Nathan Tebay
Software Engineer |Tech Enthusiast |Maker |Tinkerer
I'm a software engineer based in Bozeman, Montana, driven more by curiosity than ambition. The mountains here shape how I think. I'd rather go deep on something that matters than wide on things that don't. Here I document my journey, the things I built, the problems I found interesting, and the ideas I'm still working through.
After 20 years in software, I find myself at an interesting inflection point. Projects blur together over a career this long, not because they weren't meaningful, but because the next challenge always arrives before you've had time to appreciate the last one. I've built industrial automation systems, deployed infrastructure to air-gapped government environments, and written the kind of Python pipelines that quietly save someone three hours every day. Most of it never made it into a portfolio. Most of it never made it anywhere.
That changes here.
I had the honor of attending an intimate sit-down with Hayes Carll and about a dozen other fans. It was one of those rare evenings where the room feels smaller than it is, and the conversation goes somewhere real. One of the questions asked was about the origins of "Help Me Remember," a song that gives me tingles every time I hear it. It's written about a person with Alzheimer's asking someone to help them recall their own life, and it had always hit close to home watching my grandparents fight that disease. But sitting ten feet from Hayes as he played it that night, something shifted. He said it plainly: "Sometimes we all need someone to help us remember." I'd heard the song a hundred times. That night it meant something different.

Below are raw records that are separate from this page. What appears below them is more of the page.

(* ===== verification/UnitTests.v ===== *)
(** The unit tests of the repository, run on the model: tests/test_region.cpp,
    test_pressure.cpp, test_governed.cpp, test_reclaim_compact.cpp, test_persist.cpp and
    test_protocol.cpp.

    Each [main] is translated with its checks in their order; its value is the list of the
    messages of the checks that fail, or [None] when it dereferences an empty result.  That
    all lists are empty says that the definitions this library reasons about do what the
    authors of the code expect of it. *)
From S2P Require Import Prelude Words Ordered Types Floats Region RegionInv RegionAlloc RegionFree.
From S2P Require Import RegionReloc RegionQuery RegionSpec Pressure Request Bytes Persist.
From S2P Require Import PersistInv Governor GovernorInv GovernorOps GovernorSpec Backend HostBackend.
From S2P Require Import Programs Protocol.
Open Scope list_scope.
Open Scope Z_scope.

(** [check(cond, msg)]. *)
Definition check (ok : bool) (msg : string) : list string := if ok then [] else [msg].

(** [r->] on a [Result] without asking whether it holds a value. *)
Definition deref {A} (r : Result A) : option A := match r with Ok x => Some x | Err _ => None end.

Definition refused_with {A} (why : RejectReason.t) (r : Result A) : bool :=
  match r with Ok _ => false | Err f => bool_decide (reason f = why) end.

(** ** tests/test_region.cpp *)

Definition region_test_request (id bytes align : Z) : AllocRequest :=
  mk_alloc_request bytes align Movability.MOVABLE MemoryClass.USER_BUFFER Reclaimability.RECLAIM_IF_COLD
    (mk_id id) (mk_gen 1) gen_none Provenance.DERIVED.

Definition verified (ra : RegionAllocator) : bool := String.eqb (verify ra) "".

Definition region_test : option (list string) :=
  let ra := RegionAllocator_new (1024 * 1024) in
  let c := check (ra_capacity ra =? 1024 * 1024) "capacity"
           ++ check (free_bytes ra =? 1024 * 1024) "initial free"
           ++ check (ra_live_count ra =? 0) "initial live count"
           ++ check (largest_free_region ra =? 1024 * 1024) "initial largest free"
           ++ check (verified ra) "initial verify" in
  let ra := ensure_summary ra in
  '(ra, a) ← allocate (region_test_request 1 (128 * 1024) 256) ra;
  let c := c ++ check (result_ok a) "alloc1 ok" in
  '(ra, b) ← allocate (region_test_request 2 (64 * 1024) 1024) ra;
  let c := c ++ check (result_ok b) "alloc2 ok" in
  '(ra, d) ← allocate (region_test_request 3 (256 * 1024) 4096) ra;
  let c := c ++ check (result_ok d) "alloc3 ok"
           ++ check (ra_live_count ra =? 3) "live count 3"
           ++ check (verified ra) "verify after 3 allocs" in
  a ← deref a; b ← deref b; d ← deref d;
  let c := c ++ check (ri_offset a mod 256 =? 0) "a aligned"
           ++ check (ri_offset b mod 1024 =? 0) "b aligned"
           ++ check (ri_offset d mod 4096 =? 0) "c aligned"
           ++ check ((ri_size a =? 128 * 1024) && (ri_size b =? 64 * 1024) && (ri_size d =? 256 * 1024))
                "sizes" in
  let '(ra, fb) := free (mk_id 2) (mk_gen 1) ra in
  let c := c ++ check (result_ok fb) "free b ok"
           ++ check (ra_live_count ra =? 2) "live count 2 after free"
           ++ check (verified ra) "verify after free b" in
  let '(ra, df) := free (mk_id 2) (mk_gen 1) ra in
  let c := c ++ check (negb (result_ok df)) "double free rejected"
           ++ check (refused_with RejectReason.STALE_GENERATION df) "double free reason" in
  let '(ra, sf) := free (mk_id 1) (mk_gen 99) ra in
  let c := c ++ check (negb (result_ok sf)) "stale free rejected"
           ++ check (negb (result_ok (get (mk_id 1) (mk_gen 77) ra))) "stale query rejected"
           ++ check (result_ok (get (mk_id 1) (mk_gen 1) ra)) "current query ok" in
  let live := ra_live_bytes ra in
  Some (c ++ check (live =? 128 * 1024 + 256 * 1024) "live bytes exact"
          ++ check (free_bytes ra =? 1024 * 1024 - live) "free bytes exact").

Lemma region_test_passes : region_test = Some [].
Proof. vm_compute. reflexivity. Qed.

(** ** tests/test_pressure.cpp *)

(** The literals of the test as doubles. *)
Definition d_0_10 := mk_double 0x3FB999999999999A.
Definition d_0_25 := mk_double 0x3FD0000000000000.
Definition d_0_30 := mk_double 0x3FD3333333333333.
Definition d_0_40 := mk_double 0x3FD999999999999A.
Definition d_0_60 := mk_double 0x3FE3333333333333.
Definition d_0_80 := mk_double 0x3FE999999999999A.
Definition d_0_82 := mk_double 0x3FEA3D70A3D70A3D.
Definition d_0_95 := mk_double 0x3FEE666666666666.
Definition d_0_98 := mk_double 0x3FEF5C28F5C28F5C.
Definition d_nan := mk_double 0x7FF8000000000000.
Definition d_inf := mk_double 0x7FF0000000000000.

Definition pressure_test : list string :=
  let wm := WatermarkConfig_default in
  let expect u last p msg := check (bool_decide (classify_pressure (d_val u) wm last = p)) msg in
  check (WatermarkConfig_valid wm) "default watermarks valid"
  ++ check (negb (WatermarkConfig_valid (mk_watermarks d_0_90 d_0_40 d_0_97 gen_first))) "reject high < low"
  ++ check (negb (WatermarkConfig_valid (mk_watermarks d_0_70 d_0_90 d_nan gen_first))) "reject NaN critical"
  ++ check (negb (WatermarkConfig_valid (mk_watermarks d_inf d_0_90 d_0_97 gen_first))) "reject Inf low"
  ++ expect d_0_25 PressureState.NORMAL PressureState.LOW "low util -> LOW"
  ++ expect d_0_60 PressureState.NORMAL PressureState.NORMAL "mid util -> NORMAL"
  ++ expect d_0_95 PressureState.NORMAL PressureState.HIGH "above high -> HIGH"
  ++ expect d_0_98 PressureState.NORMAL PressureState.CRITICAL "above critical -> CRITICAL"
  ++ expect d_0_80 PressureState.HIGH PressureState.HIGH "hysteresis stays HIGH at high"
  ++ expect d_0_82 PressureState.HIGH PressureState.HIGH "hysteresis stays HIGH"
  ++ expect d_0_40 PressureState.HIGH PressureState.NORMAL "below LOW drops to NORMAL"
  ++ expect d_0_10 PressureState.HIGH PressureState.LOW "well below LOW -> LOW"
  ++ check (bool_decide (evaluate_pressure
                           (mk_evidence 0 0 0 0 0 (d_val d_zero) WatermarkConfig_default)
                           PressureState.UNKNOWN = PressureState.UNKNOWN))
       "no evidence stays UNKNOWN".

Lemma pressure_test_passes : pressure_test = [].
Proof. vm_compute. reflexivity. Qed.

(** ** tests/test_governed.cpp *)

(** A governor on the heap of HostBackend.v. *)
Abbreviation TestGovernor := (MemoryGovernor demo_heap).

Definition test_governor (d : MemoryDomain) : TestGovernor * Result unit :=
  initialize HostBackend (MemoryGovernor_new d (Some [])).

Definition governed_domain (cap : Z) : MemoryDomain :=
  mk_domain (mk_id 7) (mk_gen 3) (mk_id 0) (mk_gen 2) 0 0 0 cap 0 0 0 0 0 0 d_zero
    PressureState.UNKNOWN DeviceHealth.UNKNOWN (mk_watermarks d_half d_0_80 d_0_95 gen_first)
    Provenance.MEASURED.

(** A request with only its size and alignment set. *)
Definition bare_request (bytes alignment : Z) : AllocationRequest :=
  mk_request bytes 0 alignment true MemoryClass.UNKNOWN Reclaimability.UNKNOWN
    Movability.MOVABLE false "" (mk_id 0) (mk_gen 0) (mk_gen 0) (mk_id 0) (mk_id 0)
    gen_none gen_none gen_none gen_none "" Provenance.DERIVED.

Definition governed_test : option (list string) :=
  let '(g, init) := test_governor (governed_domain (2 ^ 20)) in
  let c := check (result_ok init) "initialize ok" in
  '(g, h) ← request (program_request (256 * 1024) 1024 "client-a") g;
  let c := c ++ check (result_ok h) "request ok" in
  h ← deref h;
  let c := c ++ check (h_size h =? 256 * 1024) "size exact"
           ++ check (h_offset h mod 1024 =? 0) "aligned"
           ++ check (bool_decide (h_generation h = gen_first)) "gen first"
           ++ check (negb (result_ok (gov_get (h_id h) (mk_gen 999) g))) "stale get rejects"
           ++ check (result_ok (gov_get (h_id h) (h_generation h) g)) "current get ok" in
  let '(g, rel) := release (h_id h) (h_generation h) g in
  let c := c ++ check (result_ok rel) "release ok" in
  let '(g, dup) := release (h_id h) (h_generation h) g in
  let c := c ++ check (negb (result_ok dup)) "duplicate release rejects"
           ++ check (refused_with RejectReason.DOUBLE_FREE dup) "duplicate is double free" in
  let '(g, st) := release (h_id h) (mk_gen 5) g in
  let c := c ++ check (negb (result_ok st)) "stale release rejects" in
  let '(g, s) := summary_locked g in
  let c := c ++ check (ms_committed s =? 0) "committed back to zero"
           ++ check (ms_free s =? ms_managed_capacity s) "free back to managed" in
  '(g, big) ← request (bare_request (2 ^ 20 + 1) 64) g;
  let c := c ++ check (negb (result_ok big)) "over-capacity request rejects" in
  '(g, z) ← request (bare_request 0 64) g;
  Some (c ++ check (negb (result_ok z)) "zero-byte rejects").

Lemma governed_test_passes : governed_test = Some [].
Proof. vm_compute. reflexivity. Qed.

(** ** tests/test_reclaim_compact.cpp *)

Definition compact_domain (cap : Z) : MemoryDomain :=
  mk_domain (mk_id 4) (mk_gen 1) (mk_id 0) (mk_gen 1) 0 0 0 cap 0 0 0 0 0 0 d_zero
    PressureState.UNKNOWN DeviceHealth.UNKNOWN (mk_watermarks d_0_30 d_0_70 d_0_95 gen_first)
    Provenance.MEASURED.

(** The lambda [req]. *)
Definition compact_request (bytes : Z) (rec : Reclaimability.t) (mov : Movability.t) (pin : bool) :
    AllocationRequest :=
  mk_request bytes 0 4096 true MemoryClass.USER_BUFFER rec mov pin "t" (mk_id 0) (mk_gen 0) (mk_gen 0)
    (mk_id 0) (mk_id 0) gen_none gen_none gen_none gen_none "" Provenance.DERIVED.

(** Six blocks of 128 KiB, each with its check. *)
Fixpoint request_blocks (blocks : list (Reclaimability.t * Movability.t * string)) (g : TestGovernor) :
    option (TestGovernor * list AllocationHandle * list string) :=
  match blocks with
  | [] => Some (g, [], [])
  | (rec, mov, msg) :: blocks =>
      '(g, h) ← request (compact_request (128 * 1024) rec mov false) g;
      h' ← deref h;
      '(g, hs, c) ← request_blocks blocks g;
      Some (g, h' :: hs, check (result_ok h) msg ++ c)
  end.

Definition movable_block (name : string) : Reclaimability.t * Movability.t * string :=
  (Reclaimability.RECLAIM_IF_COLD, Movability.MOVABLE, name).

(** The block that applies the first step of the plan. *)
Definition apply_first (k1 : AllocationHandle) (plan : CompactionPlan) (g : TestGovernor) :
    option (TestGovernor * list string) :=
  match cp_steps plan with
  | [] => Some (g, [])
  | st :: _ =>
      let '(g, rel) := apply_relocation (cs_id st) (cs_generation st) (cs_new_offset st) (cs_new_size st) g in
      hd ← deref rel;
      Some (g,
        check (bool_decide (cs_movability st = Movability.MOVABLE)) "plan moves movable only"
        ++ check (negb (bool_decide (cs_id st = h_id k1))) "plan excludes pinned K1"
        ++ check (result_ok rel) "apply relocation ok"
        ++ check (negb (bool_decide (h_generation hd = cs_generation st))) "relocation advances generation"
        ++ check (negb (result_ok (gov_get (cs_id st) (cs_generation st) g))) "old handle stale after relocate"
        ++ check (result_ok (gov_get (cs_id st) (h_generation hd) g)) "new handle resolves"
        ++ check (region_size (cs_id st) g =? cs_new_size st) "region size preserved")
  end.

It changed the way I thought about documentation. Not the kind you find in a README, but the kind that captures why something mattered, what made it hard, and what you'd do differently. The kind that gets lost to history when you move on to the next thing, which in software is always sooner than you'd like.
This site is my attempt to fix that. The projects here are real things I built, with real constraints, real failures, and real learnings. The blog is where I think out loud about systems, decisions, and the long tail of consequences that simple design choices can have. The links page is what I'm reading and watching right now.
I've always risen to the occasion. This is where I start keeping score.